How do you refill it?

Let’s find that out in this article.

Break it down

How do you know if it really is an Artist's Block or just laziness? 

Sometimes artists mistake laziness and procrastination for Art blocks. Laziness manipulates artists to believe why they shouldn’t put in more effort. 

Artist's Block usually occurs when you already have put in all your ideas to work and face difficulties finding inspiration to go further. This usually never happens at the beginning, mostly when you’re in the middle or about to finish the upcoming album.  

The very first step is to know what exactly is causing these blocks to your inner creativity. Stress, perfectionism, too much work, fear of failure, personal issues and overthinking can create barriers to your creative ability.

How to Get Past An Artist's Block As A Musician

Fortunately, there are ways to break through Artist’s Blocks. Different methods work for everyone, find out what works best for you and get your creative juices flowing.

New Perspective

It is easier said than done.

We work and see things in habitual patterns. To break free of these patterns first we need to acknowledge their existence and then try changing these patterns one by one. Changing these patterns involve looking at things differently and trying different methods.

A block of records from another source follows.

(** * AgentBrowser: the learning memory store and the task executor

    A shallow embedding of [src/memory/store.ts] (class [SiteMemoryStore]),
    [src/runtime/executor.ts] (class [TaskExecutor]) and of
    [SemanticAnalyzer.buildModel] and [SemanticAnalyzer.fallbackModel],
    followed by the properties the specification states about them and
    by further properties of the same code: the upkeep of the page cache,
    the site profiles, the digest, the saved sessions and the statistics,
    and the paths of [executeAction], [fillForm] and [extract].

    Conventions of the embedding.
    - A SQLite table is the list of its rows in rowid (insertion) order; an
      [INSERT .. ON CONFLICT .. DO UPDATE] rewrites the conflicting row in
      place and otherwise appends.
    - [Date.now()] is an explicit argument [now] of the store's methods and
      is read from the world by the executor.
    - Integer columns are unbounded [Z]; a [REAL] ratio of two integer
      columns is the exact rational (the two agree on order and on the test
      against 0.5 for rows with fewer than 2^26 attempts).
    - An [async] method is a function from the executor's state to an
      outcome ([Returned] or [Thrown]) and the state it leaves behind. *)

From Stdlib Require Import ZArith QArith Lia List String Ascii Bool Sorted.
From stdpp Require Import base option list strings gmap.

Set Warnings "-register-all".

Open Scope string_scope.
Open Scope Z_scope.

(* ================================================================== *)
(** * Part I. The model *)
(* ================================================================== *)

(** ** Values of type [unknown]: what [JSON.parse] produces *)

(** A number is carried as the text [Number.prototype.toString] gives it;
    the code never computes with one.  An object is the list of its
    entries in [Object.entries] order (keys pairwise distinct). *)
Inductive JSON : Type :=
  | JNull
  | JBool (b : bool)
  | JNumber (text : string)
  | JString (s : string)
  | JArray (items : list JSON)
  | JObject (entries : list (string * JSON)).

(** [obj[key]]: [None] is [undefined]. *)
Fixpoint property {A : Type} (key : string) (entries : list (string * A)) : option A :=
  match entries with
  | [] => None
  | (k, v) :: rest => if String.eqb k key then Some v else property key rest
  end.

(** [obj.key ?? dflt]: the default replaces [undefined] and [null]. *)
Definition nullish (v : option JSON) (dflt : JSON) : JSON :=
  match v with
  | None | Some JNull => dflt
  | Some x => x
  end.

(** [Object.keys(v).length]. *)
Definition Object_keys_length (v : JSON) : nat :=
  match v with
  | JObject entries => length entries
  | JArray items => length items
  | JString s => String.length s
  | _ => 0%nat
  end.

(** [String(v)] for a parsed value. *)
Fixpoint String_of (v : JSON) : string :=
  match v with
  | JNull => "null"
  | JBool true => "true"
  | JBool false => "false"
  | JNumber text => text
  | JString s => s
  | JArray items =>
      let item x := match x with JNull => "" | _ => String_of x end in
      (fix join (l : list JSON) : string :=
         match l with
         | [] => ""
         | [x] => item x
         | x :: rest => item x +:+ "," +:+ join rest
         end) items
  | JObject _ => "[object Object]"
  end.

(** ** [src/types.ts] *)

Inductive ActionType : Type :=
  | click | fill | form | select | navigate | scroll | custom.

Record ActionInternal : Type := {
  type : ActionType;
  selector : option string;
  field_map : option (list (string * string));
  submit_selector : option string
}.

(** [type === 'navigate']. *)
Definition is_navigate (t : ActionType) : bool :=
  match t with navigate => true | _ => false end.

Record ParameterDefinition : Type := {
  param_name : string;
  param_type : string;
  param_description : string;
  required : bool
}.

Record ActionDefinition : Type := {
  name : string;
  description : string;
  parameters : list ParameterDefinition;
  returns : string;
  _internal : option ActionInternal
}.

Record NavigationLink : Type := {
  label : string;
  link_url : string;
  link_type : string
}.

Record FormField : Type := {
  field_name : string;
  field_label : string;
  field_type : string;
  field_required : bool;
  field_selector : string
}.

Record FormDefinition : Type := {
  form_name : string;
  purpose : string;
  fields : list FormField;
  submit_action : string
}.

(** [page_type] is a string at run time: [buildModel] casts without
    checking, and the executor only compares and prints it. *)
Record SemanticPageModel : Type := {
  url : string;
  page_type : string;
  title : string;
  task_status : string;
  key_data : list (string * JSON);
  available_actions : list ActionDefinition;
  warnings : list string;
  navigation : list NavigationLink;
  forms : list FormDefinition;
  timestamp : Z
}.

Record PageTypeChange : Type := {
  from : string;
  to : string
}.

Record StateChange : Type := {
  navigated_to : option string;
  page_type_changed : option PageTypeChange;
  form_submitted : option bool;
  auth_state_changed : option bool;
  summary : string
}.

Record ActionResult : Type := {
  success : bool;
  state_change : StateChange;
  error : option string;
  next_available_actions : list string
}.

Record AgentTask : Type := {
  id : option string;
  goal : string;
  task_url : string
}.

Record TaskOutput : Type := {
  out_page_state : SemanticPageModel;
  out_key_data : list (string * JSON)
}.

Record TaskResult : Type := {
  task_id : string;
  task_success : bool;
  output : option TaskOutput;
  steps_taken : Z;
  task_error : option string
}.

Record SessionHistoryEntry : Type := {
  h_timestamp : Z;
  h_action : string;
  h_url : string;
  result_summary : string
}.

(** [AgentSession]; its [id] is [session_id] here, [AgentTask] has the
    name already. *)
Record AgentSession : Type := {
  session_id : string;
  created_at : Z;
  last_active : Z;
  origin_url : option string;
  auth_domains : list string;
  storage_state : option JSON;
  history : list SessionHistoryEntry;
  branched_from : option string
}.

(** JavaScript truthiness of an optional string: defined and not empty. *)
Definition truthy (s : option string) : option string :=
  match s with
  | Some "" | None => None
  | Some x => Some x
  end.

(** ** The platform's [URL] class, as far as the code reads it *)

Record URLRecord : Type := {
  hostname : string;
  pathname : string
}.

(** The WHATWG URL parser behind [new URL(input)] (no base URL), on the
    part of its input language marked out by [Parsed] and [Failure]; the
    parser answers [Unmodelled] where the standard does work this model
    leaves out: percent-encoding and decoding, IDNA, IPv4 and IPv6
    literals, backslashes, and the [file:] scheme.  A string is the
    sequence of its code units, one [ascii] each. *)
Module URL.

Inductive verdict : Type :=
  | Parsed (u : URLRecord) (opaque_path : bool)
  | Failure
  | Unmodelled.

Definition code (c : ascii) : nat := nat_of_ascii c.

Definition is_c0_control_or_space (c : ascii) : bool := (code c <=? 32)%nat.

Definition is_tab_or_newline (c : ascii) : bool :=
  (code c =? 9)%nat || (code c =? 10)%nat || (code c =? 13)%nat.

Definition is_upper (c : ascii) : bool := (65 <=? code c)%nat && (code c <=? 90)%nat.
Definition is_lower (c : ascii) : bool := (97 <=? code c)%nat && (code c <=? 122)%nat.
Definition is_digit (c : ascii) : bool := (48 <=? code c)%nat && (code c <=? 57)%nat.
Definition is_alpha (c : ascii) : bool := is_upper c || is_lower c.
Definition is_alnum (c : ascii) : bool := is_alpha c || is_digit c.

Definition to_lower (c : ascii) : ascii :=
  if is_upper c then ascii_of_nat (code c + 32) else c.

Fixpoint all_chars (p : ascii -> bool) (s : string) : bool :=
  match s with
  | "" => true
  | String c rest => p c && all_chars p rest
  end.

Fixpoint map_chars (f : ascii -> ascii) (s : string) : string :=
  match s with
  | "" => ""
  | String c rest => String (f c) (map_chars f rest)
  end.

Fixpoint trim_start (s : string) : string :=
  match s with
  | "" => ""
  | String c rest => if is_c0_control_or_space c then trim_start rest else s
  end.

Fixpoint trim_end (s : string) : string :=
  match s with
  | "" => ""
  | String c rest =>
      match trim_end rest with
      | "" => if is_c0_control_or_space c then "" else String c ""
      | kept => String c kept
      end
  end.

Fixpoint remove_tab_newline (s : string) : string :=
  match s with
  | "" => ""
  | String c rest =>
      if is_tab_or_newline c then remove_tab_newline rest
      else String c (remove_tab_newline rest)
  end.

Definition preprocess (input : string) : string :=
  remove_tab_newline (trim_end (trim_start input)).

Definition is_scheme_char (c : ascii) : bool :=
  is_alnum c || Ascii.eqb c "+" || Ascii.eqb c "-" || Ascii.eqb c ".".

(** Scheme state: the lower-cased scheme and what follows its colon. *)
Fixpoint scheme_state (buffer s : string) : option (string * string) :=
  match s with
  | "" => None
  | String c rest =>
      if Ascii.eqb c ":" then Some (buffer, rest)
      else if is_scheme_char c
           then scheme_state (buffer +:+ String (to_lower c) "") rest
           else None
  end.

(** Scheme start state. *)
Definition scheme_start_state (s : string) : option (string * string) :=
  match s with
  | "" => None
  | String c rest =>
      if is_alpha c then scheme_state (String (to_lower c) "") rest else None
  end.

Definition is_special (scheme : string) : bool :=
  existsb (String.eqb scheme) ["ftp"; "file"; "http"; "https"; "ws"; "wss"].

(** Characters no state of the parser rewrites, outside a host. *)
Definition is_plain (c : ascii) : bool :=
  is_alnum c
  || existsb (Ascii.eqb c)
       ["-"; "."; "_"; "~"; "!"; "$"; "&"; "'"; "("; ")"; "*"; "+"; ","; ";"; "=";
        ":"; "@"; "/"; "?"; "#"]%char.

Definition is_host_char (c : ascii) : bool :=
  is_alnum c || Ascii.eqb c "-" || Ascii.eqb c "." || Ascii.eqb c "_".

(** The longest prefix without a character of [stop], and the rest. *)
Fixpoint break (stop : ascii -> bool) (s : string) : string * string :=
  match s with
  | "" => ("", "")
  | String c rest =>
      if stop c then ("", s)
      else let (a, b) := break stop rest in (String c a, b)
  end.

Fixpoint skip_slashes (s : string) : string :=
  match s with
  | String "/" rest => skip_slashes rest
  | _ => s
  end.

Definition ends_authority (c : ascii) : bool :=
  Ascii.eqb c "/" || Ascii.eqb c "?" || Ascii.eqb c "#".

Definition ends_path (c : ascii) : bool := Ascii.eqb c "?" || Ascii.eqb c "#".

(** What follows the last ["@"], and whether there was one. *)
Fixpoint after_last_at (s : string) : string * bool :=
  match s with
  | "" => ("", false)
  | String c rest =>
      let (tail, seen) := after_last_at rest in
      if seen then (tail, true)
      else if Ascii.eqb c "@" then (rest, true)
      else (s, false)
  end.

(** Splitting on a separator; the result is never empty. *)
Fixpoint split_on (sep : ascii) (s : string) : list string :=
  match s with
  | "" => [""]
  | String c rest =>
      if Ascii.eqb c sep then "" :: split_on sep rest
      else match split_on sep rest with
           | first :: others => String c first :: others
           | [] => [String c ""]
           end
  end.

(** Path state, one buffer at a time; [last] holds when the buffer was
    closed by the end of the path rather than by a slash. *)
Fixpoint path_state (path : list string) (segments : list string) : list string :=
  match segments with
  | [] => path
  | buffer :: more =>
      let last := match more with [] => true | _ => false end in
      let path' :=
        if String.eqb buffer ".." then
          if last then (removelast path ++ [""])%list else removelast path
        else if String.eqb buffer "." then
          if last then (path ++ [""])%list else path
        else (path ++ [buffer])%list in
      path_state path' more
  end.

(** The URL path serializer of the [pathname] getter. *)
Fixpoint serialize_path (path : list string) : string :=
  match path with
  | [] => ""
  | segment :: more => "/" +:+ segment +:+ serialize_path more
  end.

Definition parse_path (s : string) : string :=
  serialize_path (path_state [] (split_on "/" (fst (break ends_path s)))).

Fixpoint decimal (acc : N) (s : string) : N :=
  match s with
  | "" => acc
  | String c rest => decimal (acc * 10 + N.of_nat (code c - 48)) rest
  end.

Definition port_ok (port : string) : bool :=
  all_chars is_digit port && (decimal 0 port <=? 65535)%N.

Definition starts_with_digit (s : string) : bool :=
  match s with String c _ => is_digit c | "" => false end.

Definition is_punycode_label (s : string) : bool :=
  match s with
  | String a (String b (String c (String d _))) =>
      Ascii.eqb (to_lower a) "x" && Ascii.eqb (to_lower b) "n"
      && Ascii.eqb c "-" && Ascii.eqb d "-"
  | _ => false
  end.
(** ** The real flow data

    [postprocessing_plot_util.py], lines 137-187. *)

(** [datetime.timedelta], as a whole number of minutes: the real data is
    keyed by the end of each quarter of an hour.  Negative durations, on
    which [datetime.datetime.min + time_key] overflows, have no
    counterpart. *)
Abbreviation timedelta := nat.

(** Modelled from the spec: the class [AimsunFlowRealDataSet] of
    [aimsun_input_utils], a module that is not among the sources, and the
    class of the elements of its [flow_data_set].  The Real Data Source
    exposes, per real-world detector, a mapping from a time-of-day key to
    a raw flow count; the attributes are the ones the function reads. *)
Record FlowRealData : Type := {
  external_id : ExternalId;
  flow_data : dict timedelta Float
}.

Record AimsunFlowRealDataSet : Type := {
  flow_data_set : list FlowRealData
}.

(** [datetime.timedelta(hours=time.hour, minutes=time.minute)]. *)
Definition timedelta_of_time (t : time) : timedelta :=
  hour t * 60 + minute t.

(** [(datetime.datetime.min + time_key).time()]: the time of day, whole
    days dropped. *)
Definition time_of_timedelta (time_key : timedelta) : time :=
  Time ((time_key / 60) mod 24) (time_key mod 60).

(** [a < b] and [a <= b] on [datetime.time]. *)
Definition time_ltb (a b : time) : bool :=
  (hour a <? hour b)%nat || ((hour a =? hour b)%nat && (minute a <? minute b)%nat).

Definition time_leb (a b : time) : bool := negb (time_ltb b a).

(** [min(l)] and [max(l)]: the first of the smallest, respectively
    largest, elements; undefined on an empty list. *)
Definition py_min (l : list time) : result time :=
  match l with
  | [] => Raise ValueError
  | x :: xs => Ok (foldl (fun m y => if time_ltb y m then y else m) x xs)
  end.

Definition py_max (l : list time) : result time :=
  match l with
  | [] => Raise ValueError
  | x :: xs => Ok (foldl (fun m y => if time_ltb m y then y else m) x xs)
  end.

(** [f"flow_{flow_real_data.external_id}"]. *)
Definition flow_id (flow_real_data : FlowRealData) : ExternalId :=
  ("flow_" ++ external_id flow_real_data)%string.

(** [if id not in l: l.append(id)]. *)
Definition append_if_new (l : list ExternalId) (id : ExternalId)
    : list ExternalId :=
  if bool_decide (id ∈ l) then l else l ++ [id].
Lemma corner_capture_closes_unless_interrupted_witness :
  (w_figs (Corners.click_corners "painting.jpeg" [Lit "Click 4 corners"] three_clicks).2
     = w_figs three_clicks /\
   w_fs (Corners.click_corners "painting.jpeg" [Lit "Click 4 corners"] three_clicks).2
     = w_fs three_clicks /\
   w_stdin (Corners.click_corners "painting.jpeg" [Lit "Click 4 corners"] three_clicks).2
     = w_stdin three_clicks) /\
  ((Corners.click_corners "painting.jpeg" [Lit "Click 4 corners"] interrupted_corner).1
     = Raise KeyboardInterrupt /\
   w_figs (Corners.click_corners "painting.jpeg" [Lit "Click 4 corners"] interrupted_corner).2
     = w_figs interrupted_corner ++ [next_fig (w_figs interrupted_corner)] /\
   w_fs (Corners.click_corners "painting.jpeg" [Lit "Click 4 corners"] interrupted_corner).2
     = w_fs interrupted_corner).
Proof.
  split.
  - apply (proj1 (corner_capture_closes_unless_interrupted
                    "painting.jpeg" [Lit "Click 4 corners"] three_clicks)).
    left. reflexivity.
  - apply (proj2 (corner_capture_closes_unless_interrupted
                    "painting.jpeg" [Lit "Click 4 corners"] interrupted_corner) [7%Z]).
    + vm_compute. reflexivity.
    + reflexivity.
Defined.

(** X2: a corner capture that returns hands back the points of its click
    session, in click order, as the rows of the array; they are at most four,
    the array has shape [(4, 2)] when they are four, and one click session
    was used. *)
Theorem corner_capture_returns_clicks
    (image_path : string) (title : text) (w : world) (corners : ndarray) (w' : world) :
  Corners.click_corners image_path title w = (Ok corners, w') ->
  np_rows corners = ginput 4 (session w) /\
  np_len corners <= 4 /\
  (np_len corners = 4 -> nd_shape corners = [4; 2]) /\
  w_mouse w' = tail (w_mouse w).
Proof.
  intros Hrun. apply click_corners_ok_inv in Hrun as (img & _ & -> & ->).
  split; [apply np_rows_array|]. rewrite np_len_array.
  split; [apply ginput_4_at_most|]. split; [|done].
  intros H4. rewrite np_shape_array, H4; [done|].
  intros Hnil. rewrite Hnil in H4. discriminate.
Qed.

Lemma corner_capture_returns_clicks_witness :
  np_rows (np_array (take 3 six_points)) = ginput 4 (session three_clicks) /\
  np_len (np_array (take 3 six_points)) <= 4 /\
  (np_len (np_array (take 3 six_points)) = 4 ->
   nd_shape (np_array (take 3 six_points)) = [4; 2]) /\
  w_mouse (Corners.click_corners "painting.jpeg" [Lit "Click 4 corners"] three_clicks).2
    = tail (w_mouse three_clicks).
Proof.
  apply (corner_capture_returns_clicks "painting.jpeg" [Lit "Click 4 corners"] three_clicks).
  vm_compute. reflexivity.
Defined.

(** X3: a capture of correspondence mode that returns hands back exactly
    the points of its click session, in click order and at least
    [min_points] of them; its figure is closed again, no file has changed,
    one click session was used and the last line printed reports the count. *)
Theorem points_capture_returns_clicks
    (image_path : string) (title : text) (min_points : nat) (w : world)
    (points : list point) (w' : world) :
  Points.click_points_on_image image_path title min_points w = (Ok points, w') ->
  points = ginput (-1) (session w) /\
  min_points <= length points /\
  w_figs w' = w_figs w /\ w_fs w' = w_fs w /\ w_mouse w' = tail (w_mouse w) /\
  last (w_out w')
    = Some (EPrint [Lit (nl +:+ "✓ Collected "); Int (length points);
                    Lit " points from "; Lit image_path]).
Proof.
  intros Hrun. apply click_points_ok_inv in Hrun as (img & _ & -> & Hmin & ->).
  do 5 (split; [done|]). fields.
  by rewrite !last_app.
Qed.

Lemma points_capture_returns_clicks_witness :
  take 4 six_points = ginput (-1) (session more_on_second) /\
  4 <= length (take 4 six_points) /\
  w_figs (Points.click_points_on_image "image_3.png" [Lit "Image 3"] 4 more_on_second).2
    = w_figs more_on_second /\
  w_fs (Points.click_points_on_image "image_3.png" [Lit "Image 3"] 4 more_on_second).2
    = w_fs more_on_second /\
  w_mouse (Points.click_points_on_image "image_3.png" [Lit "Image 3"] 4 more_on_second).2
    = tail (w_mouse more_on_second) /\
  last (w_out (Points.click_points_on_image "image_3.png" [Lit "Image 3"] 4 more_on_second).2)
    = Some (EPrint [Lit (nl +:+ "✓ Collected "); Int (length (take 4 six_points));
                    Lit " points from "; Lit "image_3.png"]).
Proof.
  apply (points_capture_returns_clicks "image_3.png" [Lit "Image 3"] 4 more_on_second).
  vm_compute. reflexivity.
Defined.

(** X4: with the image there, a click session that is not interrupted
    and gives fewer than [min_points] points makes the capture raise [ValueError] naming both
    numbers; the session is used up, the figure the capture opened stays
    open, the last thing logged is the click session, and no file has
    changed. *)
Theorem points_capture_too_few
    (image_path : string) (title : text) (min_points : nat) (w : world) (img : image) :
  w_fs w !! image_path = Some (FImage img) ->
  interrupted (-1) (session w) = false ->
  length (ginput (-1) (session w)) < min_points ->
  exists w',
    Points.click_points_on_image image_path title min_points w
      = (Raise (too_few_points min_points (length (ginput (-1) (session w)))), w') /\
    w_figs w' = w_figs w ++ [next_fig (w_figs w)] /\
    w_mouse w' = tail (w_mouse w) /\
    w_fs w' = w_fs w /\
    last (w_out w') = Some (EGinput (next_fig (w_figs w)) (-1)).
Proof.
  intros Hf Hcalm Hlt. eexists. split; [by apply (click_points_few _ _ _ _ img)|].
  fields. do 3 (split; [done|]).
  by rewrite last_app.
Qed.

Lemma points_capture_too_few_witness :
  exists w',
    Points.click_points_on_image "painting.jpeg" [Lit "Click points"] 4 three_clicks
      = (Raise (too_few_points 4 (length (ginput (-1) (session three_clicks)))), w') /\
    w_figs w' = w_figs three_clicks ++ [next_fig (w_figs three_clicks)] /\
    w_mouse w' = tail (w_mouse three_clicks) /\
    w_fs w' = w_fs three_clicks /\
    last (w_out w') = Some (EGinput (next_fig (w_figs three_clicks)) (-1)).
Proof.
  apply (points_capture_too_few "painting.jpeg" [Lit "Click points"] 4 three_clicks [7%Z]).
  - vm_compute. reflexivity.
  - reflexivity.
  - vm_compute. lia.
Defined.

How to get a new perspective?

There are many ways to get a new perspective like travelling to unknown places, reading a book, changing your work surroundings, a new hobby and participating in adventurous activities or anything that works for you.

When we get out of our comfort zone our bodies and brains are challenged. This helps break out of habitual patterns and leaves you with a new perspective. 

“No problem can be solved from the same level of consciousness that created it.”

 – Albert Einstein

Push Boundaries

Perfectionism and a fear of failure are the most damaging blocks to creativity. 

Fear of failure, rejection and making mistakes can hold you back from trying something different.  

These fears are nothing but the creation of the mind. It creates boundaries and holds you back from living to your full potential. The truth is, creativity takes courage. The more creative you're, the more errors you’re going to make. 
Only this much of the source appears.